You set the HTTP transport properties in the default.xml file.
Property Name | Property Value |
---|---|
http.agent.name | Required. String that contains the name of the user agent originating the request (default is endeca webcrawler). This value is used for the HTTP User-Agent request header. |
http.robots.ignore | Specifies whether the crawler ignores robots.txt. |
http.robots.agents | Comma-delimited list of agent strings, in decreasing order of precedence (default is endeca webcrawler,*). The agent strings are checked against the User-Agent field in the robots.txt file.

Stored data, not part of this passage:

Lemma gpath_suffix idx h mid f l' : gpath idx h (mid ++ f :: l') → seg idx h mid f ∧ gpath idx f (f :: l').
Proof.
  revert h. induction mid as [|x mid IH]; intros h Hg; simpl in Hg.
  - inversion Hg; subst; (split; [constructor|done]).
  - inversion Hg; subst; [by destruct mid|].
    match goal with Hl : link _ _ ?p, Hg' : gpath _ ?p _ |- _ => destruct (IH p Hg') as [Hs ?] end.
    split; [by econstructor|done].
Qed.

Lemma NoDup_app_head {A} (mid l : list A) f : NoDup (mid ++ f :: l) → NoDup (mid ++ [f]).
Proof. change (f :: l) with ([f] ++ l). rewrite (assoc_L (++)). intros Hnd. by apply NoDup_app in Hnd as (?&_&_). Qed.

Lemma fork_ok idx old_tip new_tip fs :
  fork_slices_between_tips idx old_tip new_tip = Ok fs ↔ ∃ rest, forked idx old_tip new_tip fs rest.
Proof.
  unfold fork_slices_between_tips, forked, rbind. split.
  - destruct (path_from_tip_toward_genesis idx old_tip) as [lo| |] eqn:Ho; [|done..]. apply path_ok in Ho.
    destruct (new_walk _ _ _ _ _ _) as [[f suf]| |] eqn:Hn; [|done..].
    apply new_walk_sound in Hn as (mid&->&Hs&Hf&Hni). cbn [app].
    apply list_to_set_elem in Hf. destruct (gpath_split _ _ _ _ Ho Hf) as (omid&l'&->&Hos&Hg&_).
    destruct (gpath_head _ _ _ Hg) as [l'' ->].
    pose proof (gpath_NoDup _ _ _ Ho) as Hnd. pose proof (gpath_length _ _ _ Ho) as Hlen. rewrite length_app in Hlen.
    rewrite (old_walk_complete _ _ _ _ [] omid f Hos); [|by eapply NoDup_app_head|set_solver|simpl in Hlen; lia].
    intros [= <-]. exists (f :: l''). cbn [fs_old_suffix fs_new_suffix fs_fork_hash app].
    split_and!; [done|by eapply seg_gpath|done|]. intros h Hh Hx. apply (Hni h Hh). by apply list_to_set_elem.
  - destruct fs as [f omid nmid]. cbn [fs_old_suffix fs_new_suffix fs_fork_hash].
    intros (rest&Ho&Hn&Hhead&Hdisj). destruct rest as [|f' l']; [done|]. injection Hhead as ->.
    assert (path_from_tip_toward_genesis idx old_tip = Ok (omid ++ f :: l')) as -> by (by apply path_ok).
    destruct (gpath_suffix _ _ _ _ _ Ho) as [Hos Hf]. destruct (gpath_suffix _ _ _ _ _ Hn) as [Hns _].
    pose proof (gpath_length _ _ _ Ho) as Hlo. pose proof (gpath_length _ _ _ Hn) as Hln.
    rewrite length_app in Hlo, Hln. simpl in Hlo, Hln.
    rewrite (new_walk_complete _ _ _ _ _ [] nmid f Hns); cbn [app].
    + rewrite (old_walk_complete _ _ _ _ [] omid f Hos); [done| |set_solver|lia].
      by eapply NoDup_app_head, gpath_NoDup.
    + apply list_to_set_elem. set_solver.
    + intros x Hx. rewrite list_to_set_elem. by apply Hdisj.
    + by eapply NoDup_app_head, gpath_NoDup.
    + set_solver.
    + lia.
Qed.

Lemma ancestry_ok idx block :
  validate_block_ancestry idx block = Ok tt ↔
  ∃ l g ge, gpath idx block l ∧ last l = Some g ∧ index_get idx g = Some ge
    ∧ bie_height ge = 0 ∧ bie_parent_hash ge = "".
Proof.
  unfold validate_block_ancestry, rbind, ok_or. split.
  - destruct (path_from_tip_toward_genesis idx block) as [l| |] eqn:Hp; [|done..]. apply path_ok in Hp.
    destruct (last l) as [g|] eqn:Hl; [|done]. destruct (index_get idx g) as [ge|] eqn:Hge; [|done].
    destruct (Z.eqb_spec (bie_height ge) 0); [|done]. destruct (String.eqb_spec (bie_parent_hash ge) ""); [|done].
    intros _. exists l, g, ge. done.
  - intros (l&g&ge&Hp%path_ok&Hl&Hge&Hz&Hpa). rewrite Hp, Hl, Hge, Hz, Hpa. done.
Qed.

(** The hardened walk toward genesis returns a list iff that list is the
    path from the tip to a block of height 0 along validated parent links
    (known, non-empty, heights decreasing by one); its round limit never cuts
    a valid path short, the path has no repetition, and a tip has at most one
    path. *)
Theorem path_exact idx tip l :
  (path_from_tip_toward_genesis idx tip = Ok l ↔ gpath idx tip l)
  ∧ (gpath idx tip l → NoDup l ∧ (length l ≤ index_len idx)%nat
     ∧ ∀ l', gpath idx tip l' → l' = l).
Proof.
  split; [apply path_ok|]. intros Hg. split_and!; [by eapply gpath_NoDup|by eapply gpath_length|].
  intros l' Hg'. by eapply gpath_det.
Qed.

(** C29: the fork between two tips is exact: slices are returned iff both tips
    have a path to genesis and the paths meet; the fork is then their deepest
    common block, the suffixes are the two branches above it, tip first, and
    no block of one suffix lies on the other branch. *)
Theorem fork_slices_exact idx old_tip new_tip fs :
  (fork_slices_between_tips idx old_tip new_tip = Ok fs ↔ ∃ rest, forked idx old_tip new_tip fs rest)
  ∧ (∀ rest, forked idx old_tip new_tip fs rest →
       (∀ h, h ∈ fs_old_suffix fs → h ∉ fs_new_suffix fs ++ rest)
       ∧ ∀ h, h ∈ fs_old_suffix fs ++ rest → h ∈ fs_new_suffix fs ++ rest → h ∈ rest).
Proof.
  split; [apply fork_ok|]. intros rest (Ho&Hn&_&Hdisj).
  pose proof (gpath_NoDup _ _ _ Ho) as Hnd. apply NoDup_app in Hnd as (_&Hx&_). split.
  - intros h Hh [Hin|Hin]%elem_of_app; [|by apply (Hx h)]. apply (Hdisj h Hin). set_solver.
  - intros h Hh [Hin|Hin]%elem_of_app; [|done]. by destruct (Hdisj h Hin).
Qed.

It is recommended that you put the value of http.agent.name as the first agent name and keep the asterisk (*) at the end of the list. |
http.robots.403.allow | Some servers return HTTP status 403 (Forbidden) if robots.txt does not exist. Setting this value to false means that such sites are treated as forbidden, while setting it to true means that the site can be crawled. This is a Boolean value with a default of true. |
http.agent.description | String value (default is empty). Provides descriptive text about the crawler. The text is used in the User-Agent header, appearing in parenthesis after the agent name. |
http.agent.url | String value (default is empty). Specifies the URL that appears in the User-Agent header, in parenthesis after the agent name. Custom dictates that the URL be a page explaining the purpose and behavior of this crawler. |
http.agent.email | String value (default is empty). Specifies the email address that appears in the HTTP From request header and User-Agent header. A good practice is to mangle this address (e.g., "info at example dot com") to avoid spamming. |
http.agent.version | String value (default is WebCrawler). Specifies the version of the crawl. The version is used in the User-Agent header. |
http.timeout | Integer value (default is 10000). Specifies the default network timeout in milliseconds. |
http.content.limit | Integer value (default is 1048576). Sets the length limit in bytes for downloaded content. If the value is a positive integer greater than 0, content longer than the setting will not be downloaded (the page will be skipped). If set to a negative integer, no limit is set on the content length. Oracle does not recommend setting this value to 0 because that value limits the crawl to producing 0-byte content. |
http.redirect.max | Integer value (default is 5). Sets the maximum number of redirects the fetcher will follow when trying to fetch a page. If set to negative or 0, the fetcher will not immediately follow redirected URLs, but instead will record them for later fetching. |
http.useHttp11 | Boolean value (default is false). If true, use HTTP 1.1; if false, use HTTP 1.0. |
http.cookies | String value (default is empty). Specifies the cookies to be used by the HTTPClient. |